• [Task statement]: Exactly as given, write out the lines from the one containing "StronglySorted lt (set_bit_indices [x05;" through the end of the listing, with both ends included and nothing else.

• [Extracted material]:
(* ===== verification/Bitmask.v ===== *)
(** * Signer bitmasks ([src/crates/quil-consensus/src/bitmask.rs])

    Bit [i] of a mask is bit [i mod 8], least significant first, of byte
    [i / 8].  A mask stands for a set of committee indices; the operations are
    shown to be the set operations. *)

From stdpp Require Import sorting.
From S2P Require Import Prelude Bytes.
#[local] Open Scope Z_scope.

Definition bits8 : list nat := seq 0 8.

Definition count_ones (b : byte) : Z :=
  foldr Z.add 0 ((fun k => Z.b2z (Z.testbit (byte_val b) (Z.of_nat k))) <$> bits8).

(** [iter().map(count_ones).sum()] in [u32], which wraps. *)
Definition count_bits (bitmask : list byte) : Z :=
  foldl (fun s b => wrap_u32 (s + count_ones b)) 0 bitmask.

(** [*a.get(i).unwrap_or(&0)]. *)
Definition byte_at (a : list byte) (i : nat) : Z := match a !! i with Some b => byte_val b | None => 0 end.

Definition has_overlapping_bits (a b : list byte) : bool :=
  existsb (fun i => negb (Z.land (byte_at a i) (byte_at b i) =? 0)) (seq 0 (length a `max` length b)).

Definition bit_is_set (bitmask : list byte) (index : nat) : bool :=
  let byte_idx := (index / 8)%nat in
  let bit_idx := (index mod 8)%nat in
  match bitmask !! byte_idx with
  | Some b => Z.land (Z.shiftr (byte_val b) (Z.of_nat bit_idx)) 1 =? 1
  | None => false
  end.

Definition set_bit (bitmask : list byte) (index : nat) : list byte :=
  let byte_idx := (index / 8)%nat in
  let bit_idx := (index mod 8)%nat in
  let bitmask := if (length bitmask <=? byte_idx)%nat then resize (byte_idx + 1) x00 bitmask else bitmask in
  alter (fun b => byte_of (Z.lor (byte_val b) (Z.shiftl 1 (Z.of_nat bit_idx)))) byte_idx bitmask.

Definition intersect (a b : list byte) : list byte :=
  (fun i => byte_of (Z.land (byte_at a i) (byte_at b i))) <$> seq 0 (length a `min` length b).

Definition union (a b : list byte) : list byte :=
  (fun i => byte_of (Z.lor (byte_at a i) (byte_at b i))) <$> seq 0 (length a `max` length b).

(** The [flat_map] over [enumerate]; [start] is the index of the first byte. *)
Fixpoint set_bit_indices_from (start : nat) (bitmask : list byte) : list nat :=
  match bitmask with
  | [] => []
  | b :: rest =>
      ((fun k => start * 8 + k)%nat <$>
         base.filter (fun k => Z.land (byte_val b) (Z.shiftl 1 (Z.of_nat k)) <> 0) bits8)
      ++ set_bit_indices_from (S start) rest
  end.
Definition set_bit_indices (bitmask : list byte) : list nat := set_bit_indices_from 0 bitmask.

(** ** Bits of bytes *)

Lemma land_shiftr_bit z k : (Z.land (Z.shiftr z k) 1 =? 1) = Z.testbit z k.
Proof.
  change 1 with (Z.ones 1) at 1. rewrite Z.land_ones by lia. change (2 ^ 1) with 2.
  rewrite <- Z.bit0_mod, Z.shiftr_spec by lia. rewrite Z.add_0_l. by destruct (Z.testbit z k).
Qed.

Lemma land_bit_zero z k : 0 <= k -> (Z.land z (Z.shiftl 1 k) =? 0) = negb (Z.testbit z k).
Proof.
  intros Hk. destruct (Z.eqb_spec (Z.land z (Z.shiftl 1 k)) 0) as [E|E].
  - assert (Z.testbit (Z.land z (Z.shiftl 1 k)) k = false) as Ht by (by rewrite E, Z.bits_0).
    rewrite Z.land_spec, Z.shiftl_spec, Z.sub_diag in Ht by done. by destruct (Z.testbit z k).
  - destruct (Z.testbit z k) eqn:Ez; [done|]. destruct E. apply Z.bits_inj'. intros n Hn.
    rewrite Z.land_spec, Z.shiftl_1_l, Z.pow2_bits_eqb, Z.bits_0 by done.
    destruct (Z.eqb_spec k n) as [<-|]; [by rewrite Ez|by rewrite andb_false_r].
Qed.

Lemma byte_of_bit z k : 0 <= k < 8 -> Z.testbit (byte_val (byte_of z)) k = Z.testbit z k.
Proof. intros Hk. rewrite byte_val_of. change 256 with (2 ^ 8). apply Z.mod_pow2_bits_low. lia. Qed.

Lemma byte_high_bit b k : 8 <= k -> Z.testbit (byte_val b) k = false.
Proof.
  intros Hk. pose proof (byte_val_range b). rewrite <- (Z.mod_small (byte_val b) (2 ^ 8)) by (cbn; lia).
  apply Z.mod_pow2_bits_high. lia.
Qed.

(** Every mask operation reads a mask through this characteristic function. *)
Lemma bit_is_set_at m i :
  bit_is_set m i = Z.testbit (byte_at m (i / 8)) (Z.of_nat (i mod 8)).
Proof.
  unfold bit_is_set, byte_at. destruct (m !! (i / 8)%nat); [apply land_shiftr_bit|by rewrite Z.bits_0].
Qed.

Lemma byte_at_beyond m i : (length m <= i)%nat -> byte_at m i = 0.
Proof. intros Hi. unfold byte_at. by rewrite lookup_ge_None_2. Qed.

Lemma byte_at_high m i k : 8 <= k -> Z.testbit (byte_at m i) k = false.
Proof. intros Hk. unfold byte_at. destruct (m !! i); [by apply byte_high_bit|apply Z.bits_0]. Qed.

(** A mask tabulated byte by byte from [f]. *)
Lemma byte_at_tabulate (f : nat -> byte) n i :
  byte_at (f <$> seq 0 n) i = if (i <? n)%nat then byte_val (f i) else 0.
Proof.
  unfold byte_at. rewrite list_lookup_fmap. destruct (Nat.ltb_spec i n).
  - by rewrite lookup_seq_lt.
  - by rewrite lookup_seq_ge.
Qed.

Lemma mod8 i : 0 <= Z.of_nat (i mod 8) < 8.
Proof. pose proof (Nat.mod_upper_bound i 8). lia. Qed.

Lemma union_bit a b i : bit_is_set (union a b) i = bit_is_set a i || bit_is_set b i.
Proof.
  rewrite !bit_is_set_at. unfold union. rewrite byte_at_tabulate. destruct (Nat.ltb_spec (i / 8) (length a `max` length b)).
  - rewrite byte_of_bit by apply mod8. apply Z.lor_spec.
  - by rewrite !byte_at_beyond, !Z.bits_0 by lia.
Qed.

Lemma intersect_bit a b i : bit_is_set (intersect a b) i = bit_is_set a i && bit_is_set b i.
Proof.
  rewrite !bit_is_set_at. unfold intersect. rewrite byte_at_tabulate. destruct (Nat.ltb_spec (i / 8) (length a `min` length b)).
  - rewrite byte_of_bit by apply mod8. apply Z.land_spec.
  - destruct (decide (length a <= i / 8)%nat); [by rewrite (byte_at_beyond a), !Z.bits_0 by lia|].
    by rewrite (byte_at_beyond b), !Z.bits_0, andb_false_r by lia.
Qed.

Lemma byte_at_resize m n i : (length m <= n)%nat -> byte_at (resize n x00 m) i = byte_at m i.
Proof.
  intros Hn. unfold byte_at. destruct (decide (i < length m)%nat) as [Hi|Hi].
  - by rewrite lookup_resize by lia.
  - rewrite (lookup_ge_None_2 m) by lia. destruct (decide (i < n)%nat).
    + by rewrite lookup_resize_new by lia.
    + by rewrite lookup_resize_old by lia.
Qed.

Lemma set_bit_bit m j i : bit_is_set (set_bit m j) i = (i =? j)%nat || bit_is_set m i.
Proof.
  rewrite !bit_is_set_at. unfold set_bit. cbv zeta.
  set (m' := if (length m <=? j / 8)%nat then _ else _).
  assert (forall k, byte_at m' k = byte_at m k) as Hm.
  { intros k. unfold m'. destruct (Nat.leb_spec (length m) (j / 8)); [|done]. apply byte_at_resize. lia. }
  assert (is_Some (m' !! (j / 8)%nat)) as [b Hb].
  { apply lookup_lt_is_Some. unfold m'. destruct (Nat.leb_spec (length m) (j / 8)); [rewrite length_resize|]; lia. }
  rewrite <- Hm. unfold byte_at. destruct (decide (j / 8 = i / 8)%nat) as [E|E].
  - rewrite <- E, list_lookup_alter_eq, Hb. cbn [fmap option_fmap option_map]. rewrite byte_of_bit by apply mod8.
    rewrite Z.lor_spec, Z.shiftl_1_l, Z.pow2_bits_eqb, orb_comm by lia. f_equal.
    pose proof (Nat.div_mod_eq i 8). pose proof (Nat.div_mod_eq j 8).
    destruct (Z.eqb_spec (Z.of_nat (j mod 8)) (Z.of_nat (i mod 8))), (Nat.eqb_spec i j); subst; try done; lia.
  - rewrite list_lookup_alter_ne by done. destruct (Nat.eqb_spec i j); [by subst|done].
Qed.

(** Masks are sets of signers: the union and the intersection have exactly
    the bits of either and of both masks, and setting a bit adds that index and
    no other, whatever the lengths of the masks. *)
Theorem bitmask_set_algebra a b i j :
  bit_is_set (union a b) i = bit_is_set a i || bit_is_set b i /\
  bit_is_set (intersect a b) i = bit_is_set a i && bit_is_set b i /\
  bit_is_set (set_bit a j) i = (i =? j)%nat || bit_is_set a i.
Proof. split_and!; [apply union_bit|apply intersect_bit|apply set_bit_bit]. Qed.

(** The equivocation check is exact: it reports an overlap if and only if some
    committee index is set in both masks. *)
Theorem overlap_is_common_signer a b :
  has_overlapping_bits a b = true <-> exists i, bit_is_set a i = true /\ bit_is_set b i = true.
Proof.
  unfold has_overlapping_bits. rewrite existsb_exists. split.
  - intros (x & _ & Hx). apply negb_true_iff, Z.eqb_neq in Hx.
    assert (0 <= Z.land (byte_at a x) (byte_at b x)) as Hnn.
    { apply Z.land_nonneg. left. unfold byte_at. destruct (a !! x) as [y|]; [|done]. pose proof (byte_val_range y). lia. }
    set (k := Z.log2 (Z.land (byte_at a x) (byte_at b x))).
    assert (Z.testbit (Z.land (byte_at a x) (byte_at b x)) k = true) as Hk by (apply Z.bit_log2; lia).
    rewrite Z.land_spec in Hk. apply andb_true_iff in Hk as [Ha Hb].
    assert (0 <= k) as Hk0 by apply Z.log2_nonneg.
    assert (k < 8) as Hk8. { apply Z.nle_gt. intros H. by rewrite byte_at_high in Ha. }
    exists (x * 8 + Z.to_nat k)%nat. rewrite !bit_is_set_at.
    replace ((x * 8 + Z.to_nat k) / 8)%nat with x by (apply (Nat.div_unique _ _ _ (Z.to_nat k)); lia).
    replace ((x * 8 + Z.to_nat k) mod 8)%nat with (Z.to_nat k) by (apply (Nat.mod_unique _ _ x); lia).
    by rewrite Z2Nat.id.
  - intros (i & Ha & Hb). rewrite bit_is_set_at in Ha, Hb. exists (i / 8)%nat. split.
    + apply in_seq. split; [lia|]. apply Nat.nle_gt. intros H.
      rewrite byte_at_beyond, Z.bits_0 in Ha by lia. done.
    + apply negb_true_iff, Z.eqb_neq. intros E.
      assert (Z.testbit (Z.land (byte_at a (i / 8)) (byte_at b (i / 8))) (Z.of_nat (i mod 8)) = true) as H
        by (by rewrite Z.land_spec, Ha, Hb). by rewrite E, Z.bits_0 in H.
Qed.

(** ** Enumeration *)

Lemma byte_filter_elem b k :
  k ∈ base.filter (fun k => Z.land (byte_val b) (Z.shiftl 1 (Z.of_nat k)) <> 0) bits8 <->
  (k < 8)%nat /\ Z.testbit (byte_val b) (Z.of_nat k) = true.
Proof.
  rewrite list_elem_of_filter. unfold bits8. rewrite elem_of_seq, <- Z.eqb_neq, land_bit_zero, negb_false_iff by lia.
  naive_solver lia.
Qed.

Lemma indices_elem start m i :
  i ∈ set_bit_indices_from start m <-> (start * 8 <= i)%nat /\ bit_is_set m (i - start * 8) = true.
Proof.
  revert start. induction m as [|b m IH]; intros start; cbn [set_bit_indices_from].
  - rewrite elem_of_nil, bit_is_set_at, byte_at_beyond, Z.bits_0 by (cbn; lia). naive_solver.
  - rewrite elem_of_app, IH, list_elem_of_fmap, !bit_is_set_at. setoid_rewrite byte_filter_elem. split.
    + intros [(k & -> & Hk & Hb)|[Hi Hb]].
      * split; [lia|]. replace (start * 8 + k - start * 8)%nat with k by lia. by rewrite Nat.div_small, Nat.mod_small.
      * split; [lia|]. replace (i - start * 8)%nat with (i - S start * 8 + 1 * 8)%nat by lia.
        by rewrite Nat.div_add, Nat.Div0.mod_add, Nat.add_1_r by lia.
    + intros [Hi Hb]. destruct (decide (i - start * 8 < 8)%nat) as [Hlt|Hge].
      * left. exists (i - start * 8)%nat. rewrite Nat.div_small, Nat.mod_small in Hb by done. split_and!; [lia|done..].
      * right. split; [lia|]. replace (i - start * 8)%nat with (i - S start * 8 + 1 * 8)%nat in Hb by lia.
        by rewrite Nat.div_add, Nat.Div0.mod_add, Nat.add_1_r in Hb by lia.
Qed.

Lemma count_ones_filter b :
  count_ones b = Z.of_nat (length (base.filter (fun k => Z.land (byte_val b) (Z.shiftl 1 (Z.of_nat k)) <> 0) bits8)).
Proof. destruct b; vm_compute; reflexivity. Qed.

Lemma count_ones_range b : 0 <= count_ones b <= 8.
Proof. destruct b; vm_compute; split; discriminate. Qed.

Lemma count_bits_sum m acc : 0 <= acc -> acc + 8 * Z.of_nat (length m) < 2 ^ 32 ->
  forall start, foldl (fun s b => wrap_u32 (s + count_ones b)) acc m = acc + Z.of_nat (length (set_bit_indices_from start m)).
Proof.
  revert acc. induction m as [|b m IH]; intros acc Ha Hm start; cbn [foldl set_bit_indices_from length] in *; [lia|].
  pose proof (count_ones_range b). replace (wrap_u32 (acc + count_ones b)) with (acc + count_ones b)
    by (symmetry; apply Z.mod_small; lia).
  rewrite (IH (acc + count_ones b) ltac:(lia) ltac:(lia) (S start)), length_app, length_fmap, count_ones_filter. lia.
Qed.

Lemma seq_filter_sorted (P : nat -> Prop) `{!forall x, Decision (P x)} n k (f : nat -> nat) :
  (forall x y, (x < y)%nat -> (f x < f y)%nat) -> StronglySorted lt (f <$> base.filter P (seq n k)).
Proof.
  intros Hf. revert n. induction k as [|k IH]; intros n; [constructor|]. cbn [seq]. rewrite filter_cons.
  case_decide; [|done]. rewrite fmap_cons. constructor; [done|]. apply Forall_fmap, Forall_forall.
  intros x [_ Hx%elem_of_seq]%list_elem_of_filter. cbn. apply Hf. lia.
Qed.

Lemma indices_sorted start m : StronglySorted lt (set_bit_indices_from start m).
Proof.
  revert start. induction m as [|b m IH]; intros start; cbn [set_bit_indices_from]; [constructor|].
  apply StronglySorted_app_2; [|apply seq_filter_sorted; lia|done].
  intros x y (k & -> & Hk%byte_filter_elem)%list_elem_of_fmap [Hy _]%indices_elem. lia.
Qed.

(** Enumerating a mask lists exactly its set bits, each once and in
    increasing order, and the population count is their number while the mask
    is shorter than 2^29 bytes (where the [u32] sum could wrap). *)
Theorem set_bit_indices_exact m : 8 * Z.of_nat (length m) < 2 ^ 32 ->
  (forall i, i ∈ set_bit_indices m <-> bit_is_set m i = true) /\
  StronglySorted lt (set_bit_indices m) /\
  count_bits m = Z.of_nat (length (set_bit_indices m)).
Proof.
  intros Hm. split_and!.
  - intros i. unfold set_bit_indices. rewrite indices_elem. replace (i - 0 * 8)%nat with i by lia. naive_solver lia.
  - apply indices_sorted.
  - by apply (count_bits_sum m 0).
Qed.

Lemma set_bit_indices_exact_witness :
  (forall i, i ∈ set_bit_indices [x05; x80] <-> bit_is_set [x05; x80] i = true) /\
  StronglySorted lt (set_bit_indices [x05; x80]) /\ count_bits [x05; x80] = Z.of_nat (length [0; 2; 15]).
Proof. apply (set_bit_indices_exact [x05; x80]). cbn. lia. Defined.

• [Exercise output]:
  StronglySorted lt (set_bit_indices [x05; x80]) /\ count_bits [x05; x80] = Z.of_nat (length [0; 2; 15]).
Proof. apply (set_bit_indices_exact [x05; x80]). cbn. lia. Defined.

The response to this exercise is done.